__Work instruction__:
For this task, retype the records below exactly.

__Saved data entries__:
(** * Ensembl Tark data provider: coordinate normalisation, contig
      resolution and transcript caching

    Shallow embedding of [cdot/hgvs/dataproviders/ensembl_tark_data_provider.py].

    - The values the provider receives from the archive are parsed JSON;
      they are modelled by [json], and Python's [None] is [JNull].
      JSON numbers are integers (coordinates, versions, strand); numbers
      with a fractional part are outside the model.
    - Python exceptions are the constructors of [exn]; a method is a
      function from the provider state to a result and a new state, and
      an exception keeps the mutations made before it was raised.
    - The remote archive is a function from the requests already issued
      and the requested URL to an HTTP response; every call of
      [requests.get] is appended to the request log of the state. *)

From Stdlib Require Import ZArith String Ascii List Lia DecimalString DecimalPos.
From stdpp Require Import gmap strings list fin_maps.

Set Warnings "-register-all".

Local Open Scope string_scope.
Local Open Scope Z_scope.

(** ** Python values and primitives *)

Module Py.

(** Parsed JSON.  An object keeps its bindings in insertion order; its
    keys are pairwise distinct, as in a Python dict, and a lookup takes
    the first binding of the key. *)
Inductive json : Type :=
| JNull
| JBool (b : bool)
| JInt (n : Z)
| JStr (s : string)
| JList (l : list json)
| JObj (kvs : list (string * json)).

(** Structured payload of the [HGVSDataNotAvailableError] messages, one
    constructor per raise site of the provider. *)
Inductive hgvs_message : Type :=
| MsgNoResults (tx_ac : string) (data : json)
| MsgNoTxInfo (tx_ac alt_ac alt_aln_method : string)
| MsgOnlySupports (alt_aln_method : string).

Inductive exn : Type :=
| HGVSDataNotAvailableError (msg : hgvs_message)
| ValueError (msg : string)
| TypeError
| KeyError (key : string)
| IndexError
| JSONDecodeError
| NotImplementedError.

__The answer__:
(** * Ensembl Tark data provider: coordinate normalisation, contig
      resolution and transcript caching

    Shallow embedding of [cdot/hgvs/dataproviders/ensembl_tark_data_provider.py].

    - The values the provider receives from the archive are parsed JSON;
      they are modelled by [json], and Python's [None] is [JNull].
      JSON numbers are integers (coordinates, versions, strand); numbers
      with a fractional part are outside the model.
    - Python exceptions are the constructors of [exn]; a method is a
      function from the provider state to a result and a new state, and
      an exception keeps the mutations made before it was raised.
    - The remote archive is a function from the requests already issued
      and the requested URL to an HTTP response; every call of
      [requests.get] is appended to the request log of the state. *)

From Stdlib Require Import ZArith String Ascii List Lia DecimalString DecimalPos.
From stdpp Require Import gmap strings list fin_maps.

Set Warnings "-register-all".

Local Open Scope string_scope.
Local Open Scope Z_scope.

(** ** Python values and primitives *)

Module Py.

(** Parsed JSON.  An object keeps its bindings in insertion order; its
    keys are pairwise distinct, as in a Python dict, and a lookup takes
    the first binding of the key. *)
Inductive json : Type :=
| JNull
| JBool (b : bool)
| JInt (n : Z)
| JStr (s : string)
| JList (l : list json)
| JObj (kvs : list (string * json)).

(** Structured payload of the [HGVSDataNotAvailableError] messages, one
    constructor per raise site of the provider. *)
Inductive hgvs_message : Type :=
| MsgNoResults (tx_ac : string) (data : json)
| MsgNoTxInfo (tx_ac alt_ac alt_aln_method : string)
| MsgOnlySupports (alt_aln_method : string).

Inductive exn : Type :=
| HGVSDataNotAvailableError (msg : hgvs_message)
| ValueError (msg : string)
| TypeError
| KeyError (key : string)
| IndexError
| JSONDecodeError
| NotImplementedError.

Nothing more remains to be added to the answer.